I went to a nearby scrapyard and pulled both the crankshaft and camshaft sensors off two different 2008 Civics, the closest I could get to my car. Since it's the same gen and they both looked identical to my car underneath the hood, I'm guessing it's alright? I also pulled the entire charcoal canister assembly (just in case), since it was quicker than only pulling the FTP sensor and somehow just as cheap. This scrapyard has a 90 day return policy too, I'll probably start going here for parts first from now on.
I put the first pair of sensors in my car and cleared the P0335 code, but no change. Still crank/no start. I have not, however, gotten the code to reappear. I had to put my battery on the charger again, but after it's juiced up again I'll try the other pair of sensors.
I went to a nearby scrapyard and pulled both the crankshaft and camshaft sensors off two different 2008 Civics, the closest I could get to my car.
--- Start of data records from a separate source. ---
(** Lines 60 and 89.  With fewer than 2^32 files, every progress value
    that a click sets, in a run that succeeds or fails or is turned down,
    lies between 0 and 100, and so does the progress left in the state by a
    run that was started. *)
Theorem progress_stays_in_range (st : AppState Data) :
  (Z.of_nat (List.length (files st)) < 2 ^ 32)%Z ->
  (forall p, In p (progress_seq (handle st)) -> (0 <= p <= 100)%Z) /\
  (files st <> [] -> trim (outputFolderName st) <> [] ->
   (0 <= progress (after st) <= 100)%Z).
Proof.
  intros Hlen.
  assert (Hloop : forall tl r,
    loop (outputFolderName st) (List.length (files st)) 0 (files st) [] = (tl, r) ->
    forall p, In p (0%Z :: progress_seq tl) -> (0 <= p <= 100)%Z).
  { intros tl r Hl p Hin.
    pose proof (convert_loop_shape (outputFolderName st) (List.length (files st))
                  (files st) 0 []) as Hshape.
    rewrite Hl in Hshape. destruct Hshape as (k & Hk & Hr).
    assert (Hkn : k <= List.length (files st)) by (destruct r; lia).
    destruct Hin as [<-|Hin]; [lia|].
    rewrite Hk in Hin. apply in_map_iff in Hin as (j & <- & Hj).
    apply in_seq in Hj. cbn [Nat.add]. apply progress_value_range; lia. }
  assert (Hlast : forall l : list Z,
    (forall p, In p (0%Z :: l) -> (0 <= p <= 100)%Z) -> (0 <= last l 0 <= 100)%Z).
  { intros l H. destruct l as [|a l]; [cbn; lia|].
    apply H. right. destruct (exists_last (l := a :: l) ltac:(discriminate))
      as (l' & x & Hx). rewrite Hx, last_last. apply in_or_app. right. left. reflexivity. }
  destruct (files st) as [|f fs] eqn:Ef.
  { split; [|intros H; contradiction].
    destruct (handle_not_started st (or_introl Ef)) as (_ & Hp & _).
    rewrite Hp. intros p []. }
  destruct (trim (outputFolderName st)) as [|c r] eqn:Er.
  { split; [|intros _ H; contradiction].
    destruct (handle_not_started st (or_intror Er)) as (_ & Hp & _).
    rewrite Hp. intros p []. }
  assert (Hf : files st <> []) by (rewrite Ef; discriminate).
  assert (Hr : trim (outputFolderName st) <> []) by (rewrite Er; discriminate).
  rewrite <- Ef in Hloop.
  destruct (loop (outputFolderName st) (List.length (files st)) 0 (files st) [])
    as [tl [zip|e]] eqn:Hl.
  - assert (Hseq : progress_seq (handle st) = 0%Z :: progress_seq tl).
    { rewrite (handle_loop_returns st Hf Hr Hl). unfold progress_seq.
      rewrite !collect_app. destruct (generateAsync zip);
        cbn [header collect progress_of app]; rewrite app_nil_r; reflexivity. }
    split; [rewrite Hseq; apply (Hloop tl _ eq_refl)|]. intros _ _.
    destruct (generateAsync zip) as [blob|e] eqn:Hg.
    + destruct (run_success st Hf Hr Hl Hg) as (_ & _ & _ & Hp).
      rewrite Hp. apply Hlast. apply (Hloop tl _ eq_refl).
    + destruct (run_finalize_error st Hf Hr Hl Hg) as (_ & _ & _ & _ & Hp).
      rewrite Hp. apply Hlast. apply (Hloop tl _ eq_refl).
  - destruct (run_error st Hf Hr Hl) as (_ & _ & Hseq & _ & _ & _ & _ & Hp).
    split; [rewrite Hseq; apply (Hloop tl _ eq_refl)|]. intros _ _.
    rewrite Hp, Hseq, last_cons_default. apply Hlast. apply (Hloop tl _ eq_refl).
Qed.

(** *** The entries of a run *)

Lemma convert_loop_planned (root : JsString.t) (total : nat) (fs : list (File Data)) :
  forall i zip tr z,
    loop root total i fs zip = (tr, Ok z) ->
    map fst (zip_calls tr) = flat_map (plan XLSX_read root) fs.
Proof.
  induction fs as [|f fs IH]; intros i zip tr z; cbn [convert_loop flat_map].
  - intros H. injection H as <- _. reflexivity.
  - destruct (convert_file_prefix root total i f zip) as (rest & Hrest & Hok).
    destruct (one root total i f zip) as [t1 [z1|e]]; cbn [bind fst snd] in *;
      [|discriminate].
    rewrite (Hok z1 eq_refl), app_nil_r in Hrest.
    specialize (IH (S i) z1).
    destruct (loop root total (S i) fs z1) as [t2 r].
    intros H. injection H as <- ->.
    rewrite zip_calls_app, map_app, Hrest, (IH t2 z eq_refl). reflexivity.
Qed.

(** Lines 65 to 87.  The entries are written file by file in the order
    of the list and, within a file, sheet by sheet in the order of the
    workbook: the paths of the calls of a run are the first ones of the
    planned paths of the files, and all of them, each once, when the run
    ends in success. *)
Theorem calls_follow_files_and_sheets (st : AppState Data) :
  files st <> [] -> trim (outputFolderName st) <> [] ->
  (exists rest,
     flat_map (plan XLSX_read (outputFolderName st)) (files st) =
     map fst (zip_calls (handle st)) ++ rest) /\
  (success (after st) = true ->
   map fst (zip_calls (handle st)) =
   flat_map (plan XLSX_read (outputFolderName st)) (files st)).
Proof.
  intros Hf Hr.
  assert (Hz : zip_calls (handle st) =
    zip_calls (fst (loop (outputFolderName st) (List.length (files st)) 0 (files st) []))).
  { destruct (handle_zip_calls st) as [H|H]; [|exact H].
    destruct (run_outcome st Hf Hr)
      as [(tl & zip & blob & Hl & _ & Hh & _)
         |[(tl & zip & e & Hl & _ & Hh & _)|(tl & e & Hl & Hh & _)]];
      rewrite Hl; cbn [fst]; rewrite Hh; rewrite !zip_calls_app;
      cbn [header zip_calls collect zip_call_of app]; rewrite app_nil_r; reflexivity. }
  rewrite Hz. split.
  - apply convert_loop_prefix.
  - intros Hs.
    destruct (run_success_inv st Hf Hr Hs) as (tl & zip & blob & Hl & _ & _).
    rewrite Hl. cbn [fst]. apply (@convert_loop_planned _ _ _ _ _ _ _ Hl).
Qed.

Lemma forEach_sheet_calls (base : JsString.t) (sheets : list (JsString.t * Sheet))
  (names : list JsString.t) (p csv : JsString.t) :
  forall zip,
    In (p, csv) (zip_calls (fst (each base sheets names zip))) ->
    exists n, In n names /\ sheet_to_csv (get_sheet sheets n) = Ok csv /\
      p = replace_ext base (str "_" ++ n ++ str ".csv").
Proof.
  induction names as [|n names IH]; intros zip; cbn [forEach_sheet].
  - intros [].
  - destruct (sheet_to_csv (get_sheet sheets n)) as [c|e] eqn:Ec;
      cbn [lift bind zip_add emit ret app]; [|intros []].
    specialize (IH (zip_file (replace_ext base (str "_" ++ n ++ str ".csv")) c zip)).
    destruct (each base sheets names _) as [tr r]. cbn [fst app] in *.
    cbn [zip_calls collect zip_call_of app].
    intros [H|H].
    + injection H as <- <-. exists n. split; [left; reflexivity|]. split; [exact Ec|].
      reflexivity.
    + destruct (IH H) as (m & Hm & Hcsv & Hp). exists m.
      split; [right; exact Hm|]. split; assumption.
Qed.

(** Lines 66 to 86.  Every entry written in the step of a file holds the
    serialisation of one sheet of the workbook decoded from that file,
    looked up by its name: at the path with [.csv] when the workbook has
    exactly one sheet, at the path with the sheet name otherwise. *)
Theorem entry_holds_its_sheet (root : JsString.t) (total i : nat) (f : File Data)
  (zip : JSZip) (p csv : JsString.t) :
  In (p, csv) (zip_calls (fst (one root total i f zip))) ->
  exists d wb n,
    arrayBuffer f = Ok d /\ XLSX_read d = Ok wb /\ In n (SheetNames wb) /\
    sheet_to_csv (get_sheet (Sheets wb) n) = Ok csv /\
    ((SheetNames wb = [n] /\ p = replace_ext (newPathBase root f) (str ".csv")) \/
     (List.length (SheetNames wb) <> 1 /\
      p = replace_ext (newPathBase root f) (str "_" ++ n ++ str ".csv"))).
Proof.
  destruct (arrayBuffer f) as [d|e] eqn:Hd.
  2:{ rewrite (convert_file_read_fails root total i f zip Hd). intros []. }
  destruct (XLSX_read d) as [wb|e] eqn:Hwb.
  2:{ rewrite (convert_file_decode_fails root total i f zip Hd Hwb). intros []. }
  rewrite (convert_file_decoded root total i f zip Hd Hwb).
  intros Hin.
  assert (Hstep : In (p, csv) (zip_calls (fst (step (newPathBase root f) wb zip)))).
  { destruct (step (newPathBase root f) wb zip) as [ts [zs|e]]; cbn [fst] in *.
    - change (ReadFile f :: XlsxRead d :: ts ++ [SetProgress (progress_value (i + 1) total)])
        with ([ReadFile f; XlsxRead d] ++ ts ++ [SetProgress (progress_value (i + 1) total)])
        in Hin.
      rewrite !zip_calls_app in Hin. cbn [zip_calls collect zip_call_of app] in Hin.
      rewrite app_nil_r in Hin. exact Hin.
    - exact Hin. }
  clear Hin. exists d, wb. unfold sheets_step in Hstep.
  destruct (SheetNames wb) as [|n [|n' names]] eqn:Hn.
  - destruct Hstep.
  - destruct (sheet_to_csv (get_sheet (Sheets wb) n)) as [c|e] eqn:Ec;
      cbn [lift bind zip_add emit ret app fst zip_calls collect zip_call_of] in Hstep;
      [|destruct Hstep].
    destruct Hstep as [H|[]]. injection H as <- <-.
    exists n. split; [reflexivity|]. split; [exact Hwb|].
    split; [left; reflexivity|]. split; [exact Ec|]. left. split; reflexivity.
  - destruct (forEach_sheet_calls _ _ _ _ _ _ Hstep) as (m & Hm & Hcsv & Hp).
    exists m. split; [reflexivity|]. split; [exact Hwb|].
    split; [exact Hm|]. split; [exact Hcsv|]. right. split; [cbn; lia | exact Hp].
Qed.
Since it's the same gen and they both looked identical to my car underneath the hood, I'm guessing it's alright? I also pulled the entire charcoal canister assembly (just in case), since it was quicker than only pulling the FTP sensor and somehow just as cheap. This scrapyard has a 90 day return policy too, I'll probably start going here for parts first from now on.
I put the first pair of sensors in my car and cleared the P0335 code, but no change. Still crank/no start. I have not, however, gotten the code to reappear. I had to put my battery on the charger again, but after it's juiced up again I'll try the other pair of sensors.
Re: 2006 Civic, crank no start, no CEL, no codes
I removed all four of my ignition coils and spark plugs, as well as the fuel pump fuse under the dash. Then I repeated the following process for each cylinder: I screwed in the compression guage from Autozone by hand until it was snug in the cylinder, I fully depressed the gas pedal, and I cranked for about 5 seconds 5 times. I then looked at the gauge, marked the reading, released the pressure from the guage, and moved on to the next cylinder. Looking at my engine from in front of the car, I went from left to right. In that order, here are the readings I got for each cylinder:
.
Cylinder 1: ~230 psi
Cylinder 2: ~218 psi
Cylinder 3: ~202 psi
Cylinder 4: ~212 psi
It's worth noting that my battery started to die when I was cranking for Cylinder 3, and I pretty much killed it cranking for Cylinder 4. I don't know if that would affect the readings or not. Are these numbers good or bad? Does this confirm whether or not my timing chain has skipped a tooth?
I'll run the compression test again once my battery is charged. Aside from that, my next step is to try the other set of cam/crank sensors I got from the scrapyard. I should also note that since I put in the first scrapyard sensor pair, my tachometer has not yet fluctuated during cranking like it sometimes did before, and I have not gotten code P0335 like I did earlier today.
I'm also going to switch out the FTP sensor. My Foxwell scanner still shows that my FTP sensor reading just hops back and forth between 0 kPa and -0.065 kPa whether I'm cranking or not (cranking doesn't affect the reading). If I unplug the FTP sensor, the scanner reading stays at 8.268 kPa, and I now get code P0453. Are these readings normal?
I'm open to any and all suggestions and advice.